Chan continued to be influential as a religious force in China, although some energy was lost with the syncretist Neo-Confucian revival of Confucianism starting in the Song period. While traditionally distinct, Chan was taught alongside Pure Land in many Chinese Buddhist monasteries. In time, much of this distinction was lost, and many recent masters teach both Chan and Pure Land. Chan was severely repressed in China during the recent modern era with the appearance of the People’s Republic, but has more recently been re-asserting itself on the mainland, and has a significant following in Taiwan and Hong Kong and among Overseas Chinese.
In the 20th and 21st centuries, Chan practice has been adopted by many westerners, particularly in Europe and the USA. Several lay practitioners there have received Dharma transmission from Chan Master Sheng-yen, and are now teaching in their own centres.
March 17, 2006 at 7:07 pm #11581Hello Michael:
Very nice history of Chan. Thanks for posting it.
There is a difference bewteen the experience of Chan and the structures, schools and politics of it, as emperors and politcs got involved in it the things that go with thise formal structures manifested. I think people should be clear about this. The history of Taoism is the same, I dont think you would support some practices of many of the schools of taoism, especially those done by Zhang Dao Ling, the founder of religious taoism, often he is called the Pope of Taoism.
I have said I beleive most spiritual traditions have the same goal, not that the path is the same, this is the reason for much of the discussions lately. In my experience, most arguing comes from the in betweens, the the distination.
In a macro sense, I view life as the simultaneous unity of physical/mental/spiritual, and that it is impossible to separate them, influence one and you influence the others.
I dont promote a fragmented cultivation system, focus on physical first, then this and then that. My experience is when you do physical movements or work on emotions, they influence all three spheres, this is the inseparable unity Lao Zi talks about.
I dont think we should define Chan by schools, structures and isolated people, it should only be evalauted by the experience, and this is true of Tao too.
Smiling in the Tao,
bagua
March 17, 2006 at 8:37 pm #11583Bagua,
I don’t want to start another discussion, just want to ask you though, what is the final goal that all paths have in common?
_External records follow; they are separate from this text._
(** A directory whose clusters were not written is as it was. *)
Lemma directory_keeps d d' c0 c l us tail : keeps bpb n d d' (fun _ => False) (fun x => x = c0) -> c0 ∉ c :: l ->
  directory bpb n d (c :: l) us tail -> directory bpb n d' (c :: l) us tail /\ lafs bpb d' us = lafs bpb d us.
Proof using G Hper.
  intros Hk Hn Hd. pose proof (entry_of_keeps d d' c0 c l us tail) as He. pose proof Hd as [Hch Hpl Hok Hends].
  assert (forall t, t ∈ tail -> entry_at bpb d' t = entry_at bpb d t) as Ht.
  { intros t Hin. assert (t ∈ locs bpb (c :: l)) as Hin2 by (rewrite Hpl; apply elem_of_app; by right).
    unfold locs in Hin2. apply list_elem_of_join in Hin2 as (ps & Hy2 & Hps). apply list_elem_of_fmap in Hps as (c2 & -> & Hc2).
    destruct (elem_places bpb c2 t Hy2) as (i & -> & Hi). pose proof (chain_valid bpb n d _ c2 Hch Hc2) as Hv.
    apply (entry_at_keeps bpb n d d' _ _ _ Hk); [done|]. cbn [lcluster]. by intros ->. }
  split; [constructor|].
  - apply (clusters_frame bpb n d d' _ Hch). intros x Hx. pose proof (chain_valid bpb n d _ x Hch Hx) as Hv.
    apply (keeps_entry bpb n d d' _ _ x Hk); [unfold valid in Hv; lia|tauto].
  - done.
  - apply Forall_forall. intros x Hx. rewrite Forall_forall in Hok. specialize (Hok x Hx). specialize (He x).
    destruct x as [loc|lfns loc name]; cbn [item_places] in He.
    + destruct Hok as [(e & H1 & H2) Hi]. split; [|done]. exists e. split; [|done]. by rewrite (proj1 (He loc Hk Hn Hd Hx ltac:(set_solver))).
    + destruct Hok as [(e & H1 & H2) Hnm]. split.
      * exists e. split; [|done]. by rewrite (proj1 (He loc Hk Hn Hd Hx ltac:(set_solver))).
      * destruct lfns as [|l0 lfns].
        -- destruct Hnm as (e' & H3 & H4). exists e'. split; [|done]. by rewrite (proj1 (He loc Hk Hn Hd Hx ltac:(set_solver))).
        -- destruct Hnm as [(e' & H3 & H4) Hrun]. split.
           ++ exists e'. split; [|done]. by rewrite (proj1 (He l0 Hk Hn Hd Hx ltac:(set_solver))).
           ++ apply (run_ext (lfn_at bpb d)); [|done]. intros y Hy. by apply (He y Hk Hn Hd Hx ltac:(set_solver)).
  - destruct tail as [|t tl]; [done|]. destruct Hends as [(e & H1 & H2) H3]. split; [|done]. exists e. split; [|done]. rewrite Ht; [done|by left].
  - apply lafs_ext. intros y Hy. unfold places_of in Hy. apply list_elem_of_join in Hy as (ps & Hy & Hps). apply list_elem_of_fmap in Hps as (x & -> & Hx).
    by apply (He x y).
Qed.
Thanks for your time.
Fajin
March 17, 2006 at 8:49 pm #11585Realization of and Unity with the whole
March 17, 2006 at 8:56 pm #11587One more thing, to be able to live it in daily life.
March 17, 2006 at 9:13 pm #11589One more question if you don’t mind. Can this be done through Chan Buddhism, Daoism, or both? Aren’t these paths complete in their intented effect?
March 17, 2006 at 9:18 pm #11591Yes, both have the possibilty.
March 17, 2006 at 9:20 pm #11593Bagua,
What I meant was that you say Chan and Daoism get you to the final destination, unity and realization of the whole and carrying it out in daily life, in every moment. But can you attain this destination with only Chan or with only Daoism? Or do you NEED both in order to attain this wholeness and unity in every moment of our concsiousness.
Fajin
March 17, 2006 at 9:25 pm #11595Each can accomplish it. The actual realization is within each method. From my specific statement, they both get there, thats why at a certain level, they are the same.